Thanks — then I disagree with what some “ordinary subjects” in a survey “may” think. (How many of them? A majority? In what sample size?) It’s interesting; but it’s also interesting that my own survey is so far showing different overall results, using “intend”. (I’d also be interested if they changed the tense to see if the responses were different.)
PS it’s pretty damn obvious that (3) is not the same as (1) or (2), isn’t it?
But yes it would have been better to have cited the definitions of ‘intended’. (I was responding to your previous comments, though.) Here they are:
Chambers:
OED
PS it’s pretty damn obvious that (3) is not the same as (1) or (2), isn’t it?
Yes, I agree with you about that.
Well again, the dictionaries are just telling us what we already knew, ie that there have existed a wider and a narrower usage of intend/intention, of the kinds that sw elucidated in #45 and I acknowledged in #47.
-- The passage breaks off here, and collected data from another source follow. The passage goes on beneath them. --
(** One call, taken apart: it stops at the approval check or runs, and is
    written down, unless the engine's nil response ends it. *)
Definition executed (s s' : state) (c : Call) (r : answer Result) : Prop :=
  exists def c' body err res, def_of c = Some def /\ mc_log s' = mc_log s ++ body ++ records c' err res /\
    (body = [] /\ ~ agreed s def c c' \/ agreed s def c c' /\ exists s1 s2 a, ran def c' s1 s2 a body) /\
    (err = None /\ (exists shown, res = Some shown /\ r = Done shown) \/
     exists e, err = Some e /\ res = None /\ r = Done (error_result (userFacing e) no_meta 0 "")).

Lemma awaitApproval_spec def c s : exists a c' w, awaitApproval def c s = (mkMachine a (mc_cache s) (mc_redis s) (mc_blobs s) (mc_log s), Done (c', w)) /\
  transport_of c' = transport_of c /\ (w = Ok None /\ agreed s def c c' \/ w <> Ok None /\ ~ agreed s def c c').
Proof.
  unfold awaitApproval, agreed. destruct (en_Approvals env) as [check|].
  - destruct (check (mc_approvals s) (call_ref def c)) as [a [out|e]]; cbn [snd].
    + exists a. eexists _, _. split; [reflexivity|]. split; [done|]. destruct (oc_Required out) eqn:Rq; [right|left; split; [done|by exists out]].
      split; [done|]. intros (o & [= <-] & N & _). congruence.
    + exists a. eexists _, _. split; [reflexivity|]. split; [done|]. right. split; [done|]. by intros (o & [=] & _).
  - exists (mc_approvals s), c, (Ok None). split; [by destruct s|]. split; [done|]. by left.
Qed.

Lemma Execute_spec c s : let '(s', r) := Execute c s in
  executed s s' c r \/
  r = Panicked /\ (s' = s /\ def_of c = None \/ exists def c' body s1 s2 a, def_of c = Some def /\ agreed s def c c' /\ nil_response c' /\
                     ran def c' s1 s2 a body /\ mc_log s' = mc_log s ++ body).
Proof.
  unfold Execute. destruct (def_of c) as [def|] eqn:D; [|right; split; [done|by left]]. rewrite bind_eq.
  destruct (awaitApproval_spec def c s) as (a & c' & w & -> & Tr & W). set (s1 := mkMachine _ _ _ _ _).
  assert (forall s2 body out, mc_log s2 = mc_log s1 ++ body ->
            (body = [] /\ ~ agreed s def c c' \/ agreed s def c c' /\ exists s1 s2 a, ran def c' s1 s2 a body) ->
            let '(s', r) := settle c' out s2 in executed s s' c r) as Fin.
  { intros s2 body out Q Hb. unfold settle. destruct out as [res|e]; rewrite bind_eq, record_call_spec; cbn; unfold executed; rewrite ?Q.
    - exists def, c', body, None, (Some res). split_and!; [done|cbn; by rewrite Q, <-app_assoc|done|left; split; [done|by exists res]].
    - exists def, c', body, (Some e), None. split_and!; [done|cbn; by rewrite Q, <-app_assoc|done|right; by exists e]. }
  cbv beta iota zeta. rewrite bind_eq. destruct W as [[-> Ag]|[N Ag]].
  - unfold attempt at 1. destruct (run_spec def c' s1) as [body Rn]. destruct (run def c' s1) as [s2 [res|e|]] eqn:Ru; cbn [fst snd] in Rn.
    + specialize (Fin s2 body (Ok res) (ran_log _ _ _ _ _ _ Rn) (or_intror (conj Ag (ex_intro _ s1 (ex_intro _ s2 (ex_intro _ _ Rn)))))).
      destruct (settle _ _ _) as [s' r]. by left.
    + specialize (Fin s2 body (Err e) (ran_log _ _ _ _ _ _ Rn) (or_intror (conj Ag (ex_intro _ s1 (ex_intro _ s2 (ex_intro _ _ Rn)))))).
      destruct (settle _ _ _) as [s' r]. by left.
    + right. split; [done|]. right. exists def, c', body, s1, s2, Panicked. split_and!; try done; [by apply (ran_panic _ _ _ _ _ _ Rn)|apply (ran_log _ _ _ _ _ _ Rn)].
  - destruct w as [[res|]|e]; [|done|].
    + specialize (Fin s1 [] (Ok res) (eq_sym (app_nil_r _)) (or_introl (conj eq_refl Ag))). cbn [mret M_ret]. destruct (settle _ _ _) as [s' r]. by left.
    + specialize (Fin s1 [] (Err e) (eq_sym (app_nil_r _)) (or_introl (conj eq_refl Ag))). cbn [mret M_ret]. destruct (settle _ _ _) as [s' r]. by left.
Qed.

(** ** What the executor promises *)

Lemma agreed_transport s def c c' : agreed s def c c' -> transport_of c' = transport_of c.
Proof. unfold agreed. destruct (en_Approvals env); [|by intros ->]. by intros (out & _ & _ & ->). Qed.

Lemma nil_response_same c c' : transport_of c' = transport_of c -> nil_response c' -> nil_response c.
Proof. unfold nil_response. by intros ->. Qed.

Lemma records_quiet c err res : Forall quiet (records c err res).
Proof. unfold records. destruct (en_row_written env), (en_audited env); by repeat constructor. Qed.

Lemma ran_quiet def c s1 s2 r body : ran def c s1 s2 r body -> Forall quiet body \/
  exists f1 rq f2, body = f1 ++ Asked_engine (transport_of c) rq :: f2 /\ Forall quiet f1 /\ Forall quiet f2 /\ asked_properly def c rq.
Proof.
  intros [_ [Hb|(f1 & rq & f2 & -> & F1 & F2 & Ap)] _]; [left; by apply found_quiet|right]. exists f1, rq, f2. split_and!; by try apply found_quiet.
Qed.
I thought I had answered the question you posed at #46, at least by implication. Certainly, I intended my remark that
There may be some interference from the conversational-pragmatic side of things in the way we respond to some of the cases. Hence, I think, my reluctance to agree that foreseen victims die “accidentally”.
to be responsive to your point. Anyway, I think the research Engels cites here is pretty relevant.
You write
My #11 just follows naturally from my view about intention.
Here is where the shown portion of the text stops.